### WHAT IS REQUIRED
Please retype the records below exactly, from the first line down to and including the line with "extract_full_domain input_string <>".

### SUPPLIED RECORDS
(** X12. The name is empty unless the text holds one of the schemes
    [https://], [http://] (each with or without [www.]) or [sc-domain:]
    followed by a host with a dot in it; the name is then the host up to its
    last label, without that dot, and with its other dots as underscores. *)
Theorem domain_name_origin (input_string : string) :
  extract_full_domain input_string <> EmptyString ->
  exists pre scheme g1 g2 post,
    In scheme ["https://www."; "https://"; "http://www."; "http://"; "sc-domain:"]%string /\
    input_string = (pre ++ scheme ++ g1 ++ "." ++ g2 ++ post)%string /\
    g1 <> EmptyString /\ g2 <> EmptyString /\
    all_chars host_char g1 /\ all_chars label_char g2 /\
    extract_full_domain input_string = replace_dots (g1 ++ g2)%string.
Proof.
  unfold extract_full_domain.
  destruct (search_url input_string) as [[g1 g2]|] eqn:Hs; [|congruence].
  intros _. apply search_url_inv in Hs.
  destruct Hs as (pre & scheme & post & Hin & Hs & Hg1 & Hg2 & H1 & H2).
  exists pre, scheme, g1, g2, post. repeat split; assumption.
Qed.

Lemma domain_name_origin_witness :
  exists pre scheme g1 g2 post,
    In scheme ["https://www."; "https://"; "http://www."; "http://"; "sc-domain:"]%string /\
    "see https://shop.example.com/a.html"%string =
    (pre ++ scheme ++ g1 ++ "." ++ g2 ++ post)%string /\
    g1 <> EmptyString /\ g2 <> EmptyString /\
    all_chars host_char g1 /\ all_chars label_char g2 /\
    extract_full_domain "see https://shop.example.com/a.html" =
    replace_dots (g1 ++ g2)%string.
Proof.
  apply (domain_name_origin "see https://shop.example.com/a.html").
  vm_compute. discriminate.
Defined.

(** The dot of the pattern is the last dot of the host. *)
Lemma match_host_exact (a b rest : string) :
  a <> EmptyString -> b <> EmptyString ->
  all_chars host_char a -> all_chars label_char b -> host_ends rest ->
  match_host (a ++ "." ++ b ++ rest)%string = Some (a, b).
Proof.
  intros Ha Hb Hall Hlab Hend. unfold match_host.
  assert (Hrest : forall (R : Type) (k : string -> string -> option R),
             one_or_more label_char rest k = None).
  { intros R k. destruct rest as [|x rest]; [reflexivity|]. simpl.
    simpl in Hend. unfold host_char in Hend. unfold label_char.
    apply orb_false_elim in Hend. destruct Hend as [Hend _]. now rewrite Hend. }
  apply one_or_more_longest; [exact Ha | exact Hall | |].
  - apply one_or_more_none. intros g r Hg Hs Hgall.
    destruct g as [|x g]; [congruence|]. simpl in Hs. inversion Hs as [[Hx Hbr]].
    unfold all_chars in Hgall. simpl in Hgall.
    pose proof (Forall_inv_tail Hgall) as Hgall'. subst x. clear Hs Hg Hgall.
    assert (Hr : match r with
                 | String y _ => Ascii.eqb y "."%char = false
                 | EmptyString => True
                 end).
    { clear Hb Hrest. revert g Hbr Hgall'.
      unfold all_chars in Hlab.
      induction b as [|y b IH]; intros g Hbr Hgall'; simpl in Hbr.
      - destruct g as [|z g]; simpl in Hbr.
        + subst r. destruct rest as [|z rest]; [exact I|]. simpl in Hend.
          unfold host_char in Hend. apply orb_false_elim in Hend. apply Hend.
        + exfalso. subst rest. simpl in Hend, Hgall'.
          pose proof (Forall_inv Hgall') as Hz. cbv beta in Hz. congruence.
      - simpl in Hlab. inversion Hlab as [|? ? Hy Hb']; subst.
        destruct g as [|z g]; simpl in Hbr.
        + subst r. unfold label_char in Hy.
          destruct (Ascii.eqb_spec y "."%char) as [->|]; [discriminate|reflexivity].
        + inversion Hbr. simpl in Hgall'.
          apply (IH Hb' g); [assumption | exact (Forall_inv_tail Hgall')]. }
    destruct r as [|y r]; [reflexivity|]. now rewrite Hr.
  - simpl. apply one_or_more_longest; [exact Hb | exact Hlab | apply Hrest | reflexivity].
Qed.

### EXERCISE OUTPUT
(** X12. The name is empty unless the text holds one of the schemes
    [https://], [http://] (each with or without [www.]) or [sc-domain:]
    followed by a host with a dot in it; the name is then the host up to its
    last label, without that dot, and with its other dots as underscores. *)
Theorem domain_name_origin (input_string : string) :
  extract_full_domain input_string <> EmptyString ->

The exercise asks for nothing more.